For my first few days on St Helena, visiting the Bugs on the Brink project, the weather has been a bit wet and rainy, which is a bit damper than expected but it did make it like being at home. David Pryce, our Invertebrate Project Officer based on the Island, took me out to start showing some of the island and hot spots for bugs.

First stop was the George Benjamin Arboretum, a far from natural habitat but a useful showcase of some of the islands upland endemic plants (these are species that only occur on St Helena), including both the He cabbage and She cabbage.

He cabbage & She cabbage (c) Alice Farr

He cabbage & She cabbage (c) Alice Farr

George Benjamin is remembered as he devoted his life to the endemic plants of St Helena and made a huge contribution to the conservation work on St Helena.

Grazing impacts

After that we met Jason from the Community Forest Project at High Peak. Talking to him really brought alive the conservation challenges on island. Until about 40 years ago the island was grazed heavily by goats, donkeys and rabbits which turned it from a leafy island to a barren and bare place. Once the grazing stopped the island did start to green up considerably but unfortunately this was at the expense of the natural plants with invasive non-natives taking over.

At High Peak much of the vegetation is now New Zealand flax, ginger, arum lily and this has completely over-whelmed the native species that should be there. Jason and his team are painstakingly removing the invasive and re-stocking with such as Black cabbage, She cabbage, Tree fern, Dwarf jellico, Redwood and Black-scale fern. This area is highly exposed and shrouded in mist, which creates unique conditions known as Cloud Forest, where many of the species use the moisture in the air to enable them to grow.

Bugs on the Brink

This habitat restoration work is crucial and closely linked to Bugs on the Brink work. The cloud forest at High Peak is a key habitat for the Spiky yellow woodlouse (Pseudolaureola atlantica), which seems to be restricted to this area. Stabilising and increasing the places where it can live is essential to boost the spiky population – I’m hoping to find out a bit more about this work later in the week.

Habitat restoration in action! The Community Forests Team painstakingly hand clearing non-native plans to make way for the island’s native plants

Habitat restoration in action! The Community Forests Team painstakingly hand clearing non-native plans to make way for the island’s native plants

After High Peak we went over to Blue Point which is on the south west side of the island. As with much of the island this area was heavily grazed by feral goats. Regenerating plants are mostly non-natives with a few original species of plants clinging on the edges of cliffs, mainly where they were out of reach of hungry goats! Since the grazing was reduced these are starting to creep back but restoration is taking place to try and speed up this process. These pockets of habitat restoration are important for our work as they are increasing areas of suitable for bugs which will give them a change to thrive.

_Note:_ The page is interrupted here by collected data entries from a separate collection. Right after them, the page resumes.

(* ===== verification/Endpoint.v ===== *)
(** * [SoftwareEndpointModel]

    Model of the software stand-in for the RTL endpoint in
    [mini-ics/src/server.cpp] (the class compiled into the [mini_ics_server]
    executable and used by its [--demo] mode): an NVMe-like register file behind
    MMIO messages, and the DMA sequence a doorbell starts.  The server is any
    implementation of [ServerOps]. *)
From S2P Require Import Prelude Protocol Socket Framing Interface.
From stdpp Require Import options.
#[local] Open Scope Z_scope.
#[local] Open Scope cxx_scope.

Record Endpoint := mkEndpoint {
  sim_time_ns_ : Z;
  cc_ : Z;
  csts_ : Z;
  asq_ : Z;
  acq_ : Z;
  aqa_ : Z;
  doorbell_rung_ : bool;
}.

Definition Endpoint_init : Endpoint := mkEndpoint 100 0 0 0 0 0 false.

Definition kCapabilities : Z := 1.
Definition kAqaReg : Z := 0x24.
Definition kCcReg : Z := 0x14.
Definition kCstsReg : Z := 0x1C.
Definition kCapReg : Z := 0.
Definition kAsqRegLow : Z := 0x28.
Definition kAcqRegLow : Z := 0x30.
Definition kSq0Doorbell : Z := 0x1000.
Definition kMmioSpaceSize : Z := 64 * 1024.

Definition set_cc_csts (cc csts : Z) (e : Endpoint) : Endpoint :=
  mkEndpoint (sim_time_ns_ e) cc csts (asq_ e) (acq_ e) (aqa_ e) (doorbell_rung_ e).
Definition set_asq (v : Z) (e : Endpoint) : Endpoint :=
  mkEndpoint (sim_time_ns_ e) (cc_ e) (csts_ e) v (acq_ e) (aqa_ e) (doorbell_rung_ e).
Definition set_acq (v : Z) (e : Endpoint) : Endpoint :=
  mkEndpoint (sim_time_ns_ e) (cc_ e) (csts_ e) (asq_ e) v (aqa_ e) (doorbell_rung_ e).
Definition set_aqa (v : Z) (e : Endpoint) : Endpoint :=
  mkEndpoint (sim_time_ns_ e) (cc_ e) (csts_ e) (asq_ e) (acq_ e) v (doorbell_rung_ e).
Definition set_doorbell (b : bool) (e : Endpoint) : Endpoint :=
  mkEndpoint (sim_time_ns_ e) (cc_ e) (csts_ e) (asq_ e) (acq_ e) (aqa_ e) b.
Definition advance (ns : Z) (e : Endpoint) : Endpoint :=
  mkEndpoint (u64 (sim_time_ns_ e + ns)) (cc_ e) (csts_ e) (asq_ e) (acq_ e) (aqa_ e)
    (doorbell_rung_ e).

(** ** Little-endian helpers *)

Definition DecodeU32 (b : list Z) : Z :=
  b !!! 0%nat `|` (b !!! 1%nat << 8) `|` (b !!! 2%nat << 16) `|` (b !!! 3%nat << 24).

Definition DecodeU64 (b : list Z) : Z :=
  foldl (fun v i => v `|` (b !!! i << (8 * Z.of_nat i))) 0 (seq 0 8).

Definition AddrValid (addr len : Z) : bool := u64 (addr + len) <=? kMmioSpaceSize.

(** The payload loop of [HandleMmioRead]: [len] bytes of [wide_value]. *)
Definition read_payload (wide_value : Z) (len : nat) : list Z :=
  (fun i => u8 (wide_value >> (8 * Z.of_nat i))) <$> seq 0 len.

(** ** Register accesses *)

(** The if-chain of [HandleMmioWrite]. *)
Definition write_register (addr len : Z) (payload : list Z) (e : Endpoint) : StatusCode * Endpoint :=
  if negb (AddrValid addr len) then (kErrorInvalidAddress, e)
  else if (addr =? kCcReg) && (len =? 4) then
    let cc := DecodeU32 payload in
    if negb ((cc & 1) =? 0)
    then (kSuccess, set_cc_csts cc (csts_ e `|` 1) e)
    else (kSuccess, set_cc_csts cc (csts_ e & 0xFFFFFFFE) e)
  else if (addr =? kAsqRegLow) && (len =? 8) then (kSuccess, set_asq (DecodeU64 payload) e)
  else if (addr =? kAcqRegLow) && (len =? 8) then (kSuccess, set_acq (DecodeU64 payload) e)
  else if (addr =? kAqaReg) && (len =? 4) then (kSuccess, set_aqa (DecodeU32 payload) e)
  else if (addr =? kSq0Doorbell) && (len =? 4) then (kSuccess, set_doorbell true e)
  else if negb (len =? 4) && negb (len =? 8) then (kErrorBadLength, e)
  else (kErrorInvalidAddress, e).

(** The status and value computed by [HandleMmioRead], and the length it settles on. *)
Definition read_register (addr len : Z) (e : Endpoint) : StatusCode * Z * Z :=
  let '(status, len) :=
    if negb (len =? 1) && negb (len =? 2) && negb (len =? 4) && negb (len =? 8)
    then (kErrorBadLength, 0) else (kSuccess, len) in
  if negb (AddrValid addr len) then (kErrorInvalidAddress, 0, len)
  else if addr =? kCstsReg then (status, csts_ e, len)
  else if addr =? kCcReg then (status, cc_ e, len)
  else if addr =? kAqaReg then (status, aqa_ e, len)
  else if addr =? kCapReg then (status, u32 kCapabilities, len)
  else (kErrorInvalidAddress, 0, len).

(** *** The register model this class stands in for

    The clocked block of [mini-ics/rtl/nvme_register_model.sv], on the same
    registers: the effect of one valid request.  [None]: [rsp_addr_invalid]. *)
Definition MMIO_WINDOW_SIZE : Z := 0x2000.

Definition sv_write (req_addr req_wdata : Z) (e : Endpoint) : option Endpoint :=
  if MMIO_WINDOW_SIZE <=? req_addr then None
  else if req_addr =? 0x14 then
    Some (set_cc_csts (u32 req_wdata)
            (if Z.testbit req_wdata 0 then Z.setbit (csts_ e) 0 else Z.clearbit (csts_ e) 0) e)
  else if req_addr =? 0x24 then Some (set_aqa (u32 req_wdata) e)
  else if req_addr =? 0x28 then Some (set_asq req_wdata e)
  else if req_addr =? 0x30 then Some (set_acq req_wdata e)
  else if req_addr =? 0x1000 then Some (set_doorbell true e)
  else None.

Definition sv_read (req_addr : Z) (e : Endpoint) : option Z :=
  if MMIO_WINDOW_SIZE <=? req_addr then None
  else if req_addr =? 0 then Some 1
  else if req_addr =? 0x14 then Some (cc_ e)
  else if req_addr =? 0x1C then Some (csts_ e)
  else if req_addr =? 0x24 then Some (aqa_ e)
  else if req_addr =? 0x28 then Some (asq_ e)
  else if req_addr =? 0x30 then Some (acq_ e)
  else None.

(** The widths in the address map of its header, in bytes. *)
Definition sv_width (addr : Z) : option Z :=
  if bool_decide (addr ∈ [0x14; 0x1C; 0x24; 0x1000]) then Some 4
  else if bool_decide (addr ∈ [0; 0x28; 0x30]) then Some 8
  else None.

(** The completion entry of [RunDmaSequence]. *)
Definition completion : list Z := (fun i => u8 (0xC0 + Z.of_nat i)) <$> seq 0 16.

Definition dma_read_request (e : Endpoint) : HostRequest :=
  mkHostRequest kDmaReadReq (asq_ e) 0 [] 64 (sim_time_ns_ e) true.
Definition dma_write_request (e : Endpoint) : HostRequest :=
  mkHostRequest kDmaWriteReq (acq_ e) 0 completion (u32 (Z.of_nat (length completion)))
    (sim_time_ns_ e) true.
Definition msix_request (e : Endpoint) : HostRequest :=
  mkHostRequest kMsiX 0 0 [] 0 (sim_time_ns_ e) false.

Definition succeeded (rsp : option Message) : bool :=
  match rsp with
  | None => false
  | Some m => bool_decide (Status (m_header m) = kSuccess)
  end.

Section Endpoint.
Context {W : Type} `{ServerOps W}.
Implicit Types (e : Endpoint) (w : W) (msg : Message).

Definition HandleReset msg e w : Endpoint * W :=
  let e := mkEndpoint (sim_time_ns_ e) 0 0 0 0 0 (doorbell_rung_ e) in
  let rsp := MakeHeader kResetRsp (h_txn_id (m_header msg)) 0 0 kSuccess (sim_time_ns_ e) 0
               kFlagIsResponse 0 in
  let '(_, w) := op_respond rsp [] w in
  (e, w).

Definition RunDmaSequence e w : Endpoint * W :=
  let e := advance 60 e in
  let '(read_rsp, _, w) := op_request (dma_read_request e) w in
  if negb (succeeded read_rsp) then (e, w)
  else
    let e := advance 45 e in
    let '(write_rsp, _, w) := op_request (dma_write_request e) w in
    if negb (succeeded write_rsp) then (e, w)
    else
      let e := advance 30 e in
      let '(_, _, w) := op_request (msix_request e) w in
      (e, w).

Definition HandleMmioWrite msg e w : Endpoint * W :=
  let addr := h_address (m_header msg) in
  let len := u32 (Z.of_nat (length (m_payload msg))) in
  let '(status, e) := write_register addr len (m_payload msg) e in
  let rsp := MakeHeader kMmioWriteRsp (h_txn_id (m_header msg)) addr 0 status (sim_time_ns_ e) 0
               kFlagIsResponse 0 in
  let '(_, w) := op_respond rsp [] w in
  if doorbell_rung_ e then RunDmaSequence (set_doorbell false e) w else (e, w).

Here we managed to see the island’s four species of butterfly all in one day – this is the Long-tailed blue (Lampides boeticus), Diadem (Hypolimnas misippus), African monarch (Danaus chrysippus) and Painted lady (Vanessa cardui). The Long-tailed blue has a clever adaptation to protect it from predators. Where the tail meets the wing there are two ‘eye spots’ which divert the predator away from the more vulnerable parts of the body. A strong flyer, the Long-tailed blue migrates over large distances and is able to travel over huge expanses of land and water – despite being a dainty little thing!